The arrangement of the 12 categories are:

  • Western Front (Flanders, Somme, Verdun, Vosges, etc.)
  • Eastern Front (Subheadings in North to South geographical order: E Prussia, Poland, Galicia, Bukovina, Rumania, etc excluding Caucasus. From April 1918 this strand becomes simply Russia which was no longer formally at war with Germany and in revolutionary turmoil.)
  • Southern Fronts (Subheadings include: Serbia, Italian Front, Isonzo, Trentino, Bulgaria, Albania and Salonika-Greece, Macedonia.)
  • Middle East (the Turkish Fronts, with the subheadings: Mesopotamia, Palestine, Egypt, Gallipoli, Persia, Aden, Arabia, Armenia and The Yemen; includes also India NW Frontier fighting.)
  • African Fronts (Subheadings include: German SW Africa, East Africa, South Africa (esp 1914-15 rebellion), Cameroons, Tripolitania and Cyrenaica and Western Desert for the Senussi Revolt, Morocco, Somaliland.)
  • Far East
  • Sea War (Subheadings: North Sea, Atlantic, Channel, Baltic/White Sea, Mediterranean, Black Sea, Indian Ocean, Red Sea, Caspian, Pacific and Far East, Aegean and Adriatic.)
  • Air War (Subheadings: relevant front, sea or country.)
  • Politics
  • Home Fronts
  • Neutrals
  • Secret War

The War Diary does not cover the internal events of the contemporary Portuguese, Mexican and Chinese Revolutions. Events in neutral countries unattributable to 1914-18 are similarly ignored.

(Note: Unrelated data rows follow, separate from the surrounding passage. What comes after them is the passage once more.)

Lemma receiveDHCommit_run c y egx h tag rest rest' :
  c_version c = Some v -> idle c -> exponent_ok y ->
  c_Rand c = be_encode 40 y ++ rest -> takes_tag v (c_ourInstanceTag c) tag rest rest' -> len egx < 2 ^ 32 -> len h < 2 ^ 32 -> mayRetransmit (c_resend c) = noRetransmit ->
  processAKE msgTypeDHCommit (dhCommit_serialize (DhCommit egx h)) c =
  Done (([headerOf v tag (c_theirInstanceTag c) msgTypeDHKey ++ dhKey_serialize (DhKey (pubKey y))], None),
        c <| c_Rand := rest' |> <| c_ourInstanceTag := tag |> <| c_ake := Some (answering y egx h (env_now c)) |>).
Proof.
  intros Hv Hi (Hy & _) Hrand Htag Hle Hlh Hres. set (msg := dhCommit_serialize (DhCommit egx h)).
  destruct (ensureAKE_idle c Hi) as (c0 & a & He & Ha & Hst & Hc0).
  set (a1 := (answering y egx h 0) <| ake_state := authStateNone |>).
  set (w := headerOf v tag (c_theirInstanceTag c) msgTypeDHKey ++ dhKey_serialize (DhKey (pubKey y))).
  set (c1 := c <| c_Rand := rest' |> <| c_ourInstanceTag := tag |> <| c_ake := Some a1 |>).
  rewrite (processAKE_run msgTypeDHCommit (fun s => receiveDHCommitMessage s msg) msg c c0 a authStateAwaitingRevealSig (Some w) c1 a1);
    [done|by left|done|done| |done|done].
  rewrite Hst. cbn [receiveDHCommitMessage]. unfold receiveDHCommitNone, wipeAke. step_state.
  set (cw := c0 <| c_ake := ake_wipe <$> c_ake c0 |>).
  assert (dhKeyMessage cw = Done (Ok (dhKey_serialize (DhKey (pubKey y))),
    c <| c_Rand := rest |> <| c_ake := Some (initial_ake <| ake_secretExponent := Some y |> <| ake_ourPublicValue := Some (pubKey y) |>) |>)) as Hk.
  { unfold dhKeyMessage, initAKE. step_state.
    assert (cw <| c_ake := Some initial_ake |> = c <| c_ake := Some initial_ake |>) as -> by apply Hc0.
    set (c2 := c <| c_ake := Some initial_ake |>).
    step_done (randMPI_run c2 y rest Hy Hrand). unfold setSecretExponent. set (c3 := c2 <| c_Rand := rest |>).
    rewrite (bind_done _ _ _ _ _ (modAke_Some _ c3 _ eq_refl)). cbn beta. fold (pubKey y). set (c4 := c3 <| c_ake := _ |>).
    assert (serializeDHKey c4 = Done (dhKey_serialize (DhKey (pubKey y)), c4)) as Hs; [|by step_done Hs].
    unfold serializeDHKey. step_done (theAke_Some c4 _ eq_refl). by step_lift (pubKey y). }
  unfold tryA. step_done Hk. set (c5 := c <| c_Rand := rest |> <| c_ake := _ |>).
  step_done (wrapMessageHeader_takes v c5 msgTypeDHKey (dhKey_serialize (DhKey (pubKey y))) tag rest' Hv Htag).
  set (c6 := c5 <| c_Rand := rest' |> <| c_ourInstanceTag := tag |>).
  assert (processDHCommit msg c6 = Done (Ok tt, c1)) as Hp.
  { unfold processDHCommit, msg. rewrite dhCommit_roundtrip by done.
    by rewrite (bind_done _ _ _ _ _ (modAke_Some _ c6 _ eq_refl)). }
  step_done Hp. done.
Qed.

(** ** The revealed key *)

Definition akeSecrets (x y : Z) : list byte * akeKeys * akeKeys := calculateAKEKeys (modExp (pubKey y) x) v.
Definition ssidOf (x y : Z) : list byte := fst (fst (akeSecrets x y)).
Definition revealKeyOf (x y : Z) : akeKeys := snd (fst (akeSecrets x y)).
Definition sigKeyOf (x y : Z) : akeKeys := snd (akeSecrets x y).

Lemma revealKey_len x y : len (akeKeys_c (revealKeyOf x y)) = 16.
Proof. unfold revealKeyOf, akeSecrets, calculateAKEKeys, len. simpl. unfold kdf. by rewrite length_take, hash2_length. Qed.

Lemma sigKey_len x y : len (akeKeys_c (sigKeyOf x y)) = 16.
Proof. unfold sigKeyOf, akeSecrets, calculateAKEKeys, len. simpl. unfold kdf. by rewrite length_drop, hash2_length. Qed.

(** The keys a peer takes from the exchange into the session. *)
Definition exchangeKeys (our their x y : Z) : keyManagementContext :=
  KeyManagementContext our their (keyPair x) no_keys (Some (pubKey y)) None [] [] [].

Definition revealed (x y : Z) (r w : list byte) (now : Z) : ake :=
  Ake (Some x) (Some (pubKey x)) (Some (pubKey y)) r (encryptedGx x r) [] (revealKeyOf x y) (sigKeyOf x y)
    (authStateAwaitingSig w) (exchangeKeys 1 0 x y) now.

Definition revealSigBody (x y : Z) (r esig : list byte) : list byte :=
  AppendData [] r ++ AppendData [] esig ++ take 20 (sumHMAC (akeKeys_m2 (revealKeyOf x y)) (AppendData [] esig) v).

Place names are the ones used at the time, hence Lemberg not Lvov. Many Eastern Europa place names in particular have undergone many baffling change since 1914-18, not to mention many variations in their spelling then and now.

The term ‘British’ is used often been used to denote any forces of the British Empire especially when several of its nationalities were involved.
In the case of the Dual Monarchy of Austria-Hungary, often just the therm ‘Austria’ has been used to be shorter.
‘Turkey, Turkish or Turk’ is used even for the Ottoman Empire and its troops.

Russia did not adopt the New Style Gregorian calendar until January 31, 1918 but it has applied here before for uniformity. Be aware that the Old Style Julian Calendar meant Russia was 13 days behind the rest of Europe excluding Bulgaria (changed 1915); Turkey (1918); Rumania and Serbia (1919); and Greece (1923). This discrepancy is inevitably a fertile source of confusion.
However, the most common variation is 24 hours either side of a given date and sometimes the choice can be little more than guesswork.